(* ===== verification/History.v ===== *)
(** * The conversation log ([internal/history])

    [cursor.go], [segment.go] and [log.go]: an append-only log per
    conversation, kept as numbered segment files of one JSON entry per line,
    read back a page at a time. *)
From Stdlib Require Import Ascii String.
From stdpp Require Import prelude gmap strings list sorting.
From S2P Require Import Prelude Utf8 Strconv Conversations.

Module History.
Import Utf8 Strconv.

Local Open Scope Z_scope.
Local Open Scope pyry_scope.

(** ** Data *)

Record SessionProvenance := MkProvenance { Kind : string; SessionID : string }.

Record Entry := MkEntry {
  ID : Z;
  Type_ : string;
  Payload : bytes;
  TS : instant;
  Session : option SessionProvenance;
  Shown : option bool;
}.

Inductive historyError :=
| ErrIDExhausted | ErrInvalidMetadata | ErrInvalidID | ErrNotContained | ErrInvalidPayload
| ErrInvalidPageSize | ErrInvalidCursor | ErrUnknownVersion | ErrCorruptSegment | ErrIO.

#[export] Instance historyError_eq_dec : EqDecision historyError.
Proof. solve_decision. Defined.

Abbreviation result A := (A + historyError)%type.

Definition MaxSegmentBytes : Z := 1048576.
Definition MaxPageEntries : Z := 4096.
Definition MaxEntryID : Z := 2 ^ 53 - 1.

Record cursorPos := CursorPos { cp_segment : Z; cp_offset : Z }.
Record segEntry := SegEntry { se_entry : Entry; se_offset : Z }.
Record segmentRef := SegmentRef { sr_num : Z; sr_name : bytes }.
Record lookupBound := LookupBound { lb_firstID : Z; lb_size : Z; lb_discovered : bool }.

(** [convLog]: what the store remembers of one conversation's log. *)
Record convLog := ConvLog {
  cl_loaded : bool;
  cl_seg : Z;
  cl_segBytes : Z;
  cl_lastID : Z;
  cl_displayableID : Z;
  cl_displayableLoaded : bool;
  cl_lookupBounds : gmap Z lookupBound;
  cl_syncDone : bool;
  cl_syncPending : gset Z;
  cl_syncDirPending : bool;
}.
Definition new_convLog : convLog := ConvLog false 0 0 0 0 false ∅ false ∅ false.

(** A directory entry as [os.ReadDir] gives it, with the file's contents; a
    directory is its entries in the order of their names. *)
Record dirent := Dirent { de_name : bytes; de_regular : bool; de_data : bytes }.

Record Page := MkPage { pg_Entries : list Entry; pg_Cursor : bytes; pg_AtStart : bool }.

(** ** Cursors ([cursor.go]) *)

Definition cursorVersion : bytes := bs "1".
Definition dot : ascii := chr 46.
Definition newline : ascii := chr 10.

Definition mintCursor (convID : string) (segment offset : Z) : bytes :=
  b64encode (cursorVersion ++ [dot] ++ bs convID ++ [dot] ++ format segment ++ [dot] ++ format offset).

Definition parseCursor (cursor : bytes) (convID : string) : result cursorPos :=
  match b64decode cursor with
  | None => inr ErrInvalidCursor
  | Some raw =>
      match Split dot raw with
      | [version; conv; segment; offset] =>
          if negb (bool_decide (version = cursorVersion)) then inr ErrInvalidCursor
          else if negb (Conversations.ValidID (string_of_list_ascii conv))
                  || negb (bool_decide (conv = bs convID)) then inr ErrInvalidCursor
          else match ParseUint 64 segment with
          | None => inr ErrInvalidCursor
          | Some segment =>
              match ParseUint 63 offset with
              | None => inr ErrInvalidCursor
              | Some offset => inl (CursorPos segment offset)
              end
          end
      | _ => inr ErrInvalidCursor
      end
  end.

(** ** Segments ([segment.go]) *)

Definition quote : bytes := [chr 34].
Definition segmentFormat : bytes := bs "pyrycode.history".
Definition segmentHeaderLine : bytes :=
  bs "{" ++ quote ++ bs "format" ++ quote ++ bs ":" ++ quote ++ segmentFormat ++ quote ++ bs ","
  ++ quote ++ bs "version" ++ quote ++ bs ":1}" ++ [newline].

Definition segmentPrefix : bytes := bs "segment-".
Definition segmentSuffix : bytes := bs ".jsonl".
Definition segmentDigits : nat := 20.

Definition segmentName (n : Z) : bytes := segmentPrefix ++ format_padded segmentDigits n ++ segmentSuffix.

Definition parseSegmentName (name : bytes) : option Z :=
  match CutPrefix segmentPrefix name with
  | None => None
  | Some digits =>
      match CutSuffix segmentSuffix digits with
      | None => None
      | Some digits =>
          if negb (bool_decide (length digits = segmentDigits)) then None else ParseUint 64 digits
      end
  end.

#####

- _Work to complete_:
Within the material above, output exactly the lines from the one with "quote ++ segmentFormat" through the one with "Definition segmentDigits : nat := 20.", end lines included, and nothing besides.

- _Your solution_:
  bs "{" ++ quote ++ bs "format" ++ quote ++ bs ":" ++ quote ++ segmentFormat ++ quote ++ bs ","
  ++ quote ++ bs "version" ++ quote ++ bs ":1}" ++ [newline].

Definition segmentPrefix : bytes := bs "segment-".
Definition segmentSuffix : bytes := bs ".jsonl".
Definition segmentDigits : nat := 20.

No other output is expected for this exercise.